Ela arqueou uma sobrancelha e sorriu numa candura que não o convenceu. Serpenteou a língua para dentro e para fora da boca dele, sem parar sua lenta subida pelas costas escamosas, e ele estremecia com cada toque de seus dedos. Então aplicou o golpe fatal: mordeu-o com ainda mais força nos lábios ao mesmo tempo em que o beliscava na base entre as asas.

A reação dele foi imediata: seu corpo deu um violento espasmo, as grandes asas se abriram e zumbiram loucamente, os olhos azuis giraram nas órbitas e o longo gemido que ele soltou era uma das coisas mais indecentes que ela já escutara. Marianne soltou uma risada triunfal antes de Bog atacar sua boca com um beijo voraz. Seu riso se transformou num suspiro quando ele começou a beijar e chupar a pele de seu pescoço.

— Você. É. Terrível! – Ele pontuava cada palavra com mais um beijo enquanto ela só conseguia agradecer aos deuses por seu companheiro ter uma zona erógena tão fácil de ser explorada.

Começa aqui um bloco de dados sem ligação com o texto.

(** Under unique identities the pool splits into the survivors' rewards and
    the rewards of the enemies that are gone. *)
Lemma thinned_rewardPool es es' :
  thinned es es' -> NoDup (ids es) ->
  rewardPool es
  = rewardPool es'
    + rewardPool (filter (fun e => negb (includes (e_id e) es')) es).
Proof.
  unfold ids.
  induction 1 as [|e x es es' Hid Hr Ht IH|e es es' Ht IH]; intro Hnd.
  - reflexivity.
  - inversion Hnd as [|? ? Hnotin Hnd']; subst.
    specialize (IH Hnd').
    assert (Hinc : includes (e_id e) (x :: es') = true).
    { unfold includes. cbn [existsb]. rewrite Hid, Nat.eqb_refl. reflexivity. }
    cbn [filter]. rewrite Hinc. cbn [negb].
    assert (Hsame :
      filter (fun e0 => negb (includes (e_id e0) (x :: es'))) es
      = filter (fun e0 => negb (includes (e_id e0) es')) es).
    { apply filter_ext_in. intros y Hy. unfold includes. cbn [existsb].
      destruct (Nat.eqb (e_id x) (e_id y)) eqn:E; [|reflexivity].
      apply Nat.eqb_eq in E. exfalso. apply Hnotin.
      rewrite <- Hid, E. apply in_map. exact Hy. }
    rewrite Hsame. unfold rewardPool in *. cbn [map fold_right]. lia.
  - inversion Hnd as [|? ? Hnotin Hnd']; subst.
    specialize (IH Hnd').
    cbn [filter].
    assert (Hgone : includes (e_id e) es' = false).
    { apply includes_findEnemy.
      destruct (findEnemy (e_id e) es') as [y|] eqn:F; [|reflexivity].
      apply findEnemy_Some in F. destruct F as [Hin Hy].
      destruct (thinned_In _ _ _ Ht Hin) as (z & Hz & Hzid & _).
      exfalso. apply Hnotin. rewrite <- Hy, <- Hzid. apply in_map. exact Hz. }
    rewrite Hgone. cbn [negb]. unfold rewardPool in *.
    cbn [map fold_right]. lia.
Qed.

End EnemyArrays.

Section Impact.

Context {host : Math}.

Lemma settles_refl st : NoDup (ids (f_enemies st)) -> settles st st.
Proof.
  intro H. repeat split; [exact H|apply thinned_refl].
Qed.

Lemma settles_trans st1 st2 st3 :
  settles st1 st2 -> settles st2 st3 -> settles st1 st3.
Proof.
  intros (_ & T12 & M12) (N3 & T23 & M23).
  repeat split; [exact N3|eapply thinned_trans; eassumption|lia].
Qed.

Lemma settles_setHealth id h st :
  NoDup (ids (f_enemies st)) ->
  settles st (mkField (setHealth id h (f_enemies st)) (f_money st)
                      (f_projectiles st)).
Proof.
  intro H. repeat split; cbn [f_enemies f_money f_projectiles].
  - rewrite ids_setHealth. exact H.
  - apply thinned_setHealth.
  - rewrite rewardPool_setHealth. reflexivity.
Qed.

Lemma settles_defeatEnemy enemy x st :
  NoDup (ids (f_enemies st)) ->
  findEnemy (e_id enemy) (f_enemies st) = Some x ->
  e_reward x = e_reward enemy ->
  settles st (defeatEnemy enemy st).
Proof.
  intros H F R. unfold defeatEnemy.
  repeat split; cbn [f_enemies f_money f_projectiles].
  - apply NoDup_ids_filter. exact H.
  - apply thinned_filter.
  - pose proof (rewardPool_filter _ _ _ H F) as E. unfold unharmed in E. lia.
Qed.

(** The one enemy an iteration of the area loop may touch is the one it
    visits. *)
Lemma splashOne_lookup_other p enemy st id :
  id <> e_id enemy ->
  findEnemy id (f_enemies (splashOne p enemy st))
  = findEnemy id (f_enemies st).
Proof.
  intro Hne. unfold splashOne.
  destruct (Nat.eqb (e_id enemy) (p_target p)); [reflexivity|].
  destruct (p_explosionRadius p) as [radius|]; [|reflexivity].
  destruct (p_falloff p) as [falloff|]; [|reflexivity].
  destruct (Qleb (explosionDistance p enemy) radius); [|reflexivity].
  destruct (0 <? _); [|reflexivity].
  destruct (_ <=? 0); cbn [defeatEnemy f_enemies].
  - change (fun e => negb (Nat.eqb (e_id e) (e_id enemy)))
      with (unharmed (e_id enemy)).
    rewrite findEnemy_filter_other by exact Hne.
    apply findEnemy_setHealth_other. exact Hne.
  - apply findEnemy_setHealth_other. exact Hne.
Qed.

— Oh... Eu sou, é? – Murmurou marotamente, soltando um longo gemido quando ele a lambeu da clavícula até a mandíbula – Então... Então por que você não me pune por isso?

— Oh, acredite, é exatamente o que eu pretendo fazer. – Ele prometeu enquanto ela estremecia pela antecipação. Ele então revirou os olhos, fixando o olhar nas portas da sala do trono – Mas precisamos primeiro nos livrar da minha mãe.

— Meus lindinhos!

As portas foram abertas com violência enquanto uma Griselda saltitando em júbilo corria até eles. Ignorando a posição indecorosa do casal, ela colidiu com as pernas deles, quase os derrubando no chão.

— Estou tão feliz por vocês terem feito as pazes! – Ela exclamou enquanto os abraçava – Eu não disso que tudo poderia se resolver se vocês conversassem?

— A senhora esteve nos bisbilhotando?

— Bisbilhotar é uma palavra tão feia, querido! Prefiro dizer que eu estava me certificando de que minha intervenção não seria necessária. – Ela sacudiu as mãos com desinteresse – Eu achei que ia precisar me intrometer quando vocês começaram a tentar se matar, mas pelo visto essa é maneira como jovens com temperamentos violentos chegam num consenso. Bem, quem sou eu para julgar, não é mesmo? – Deu de ombros, voltando a sorrir – Mas não podemos deixar um momento como esses passar em branco! Isso pede uma comemoração!

— Concordo plenamente. – Bog abriu um enorme sorriso sugestivo para Marianne, que retribuiu com igual disposição. Estendeu a mão para ela e convidou: — Gostaria de me acompanhar, Alteza?

— Ora, será um prazer.

— Hein? Vocês vão sair? – Griselda arqueou uma sobrancelha, não se deixando enganar pelo tom casual da conversa – O que é que vocês vão aprontar?

— Não se preocupe, Griselda. Será apenas uma voltinha inocente. – Marianne assegurou com uma singeleza que não enganaria nem a criatura mais inepta. Abriu suas grandes asas cor de violeta e, voltando-se para Bog com um olhar convidativo, chamou: — Vamos lá, Rei do Pântano. Vamos esticar as nossas asas.

O queixo de Griselda caiu enquanto assistia seu filho quase tropeçando nas próprias pernas enquanto corria para junto de sua companheira.

— Ei, esperem! Vocês não podem sair assim! – Ela exclamou quando eles alçaram voo em direção à claraboia – E o jantar romântico de reconciliação que eu preparei? Como é que fica? – Quando eles a ignoraram, ela limitou-se a dar de ombros – Bah! Façam como quiserem, então. Eu só espero que essa “voltinha inocente” me renda alguns netos.

Mas ambos estavam ocupados demais com as bocas um do outro para ouvirem-na.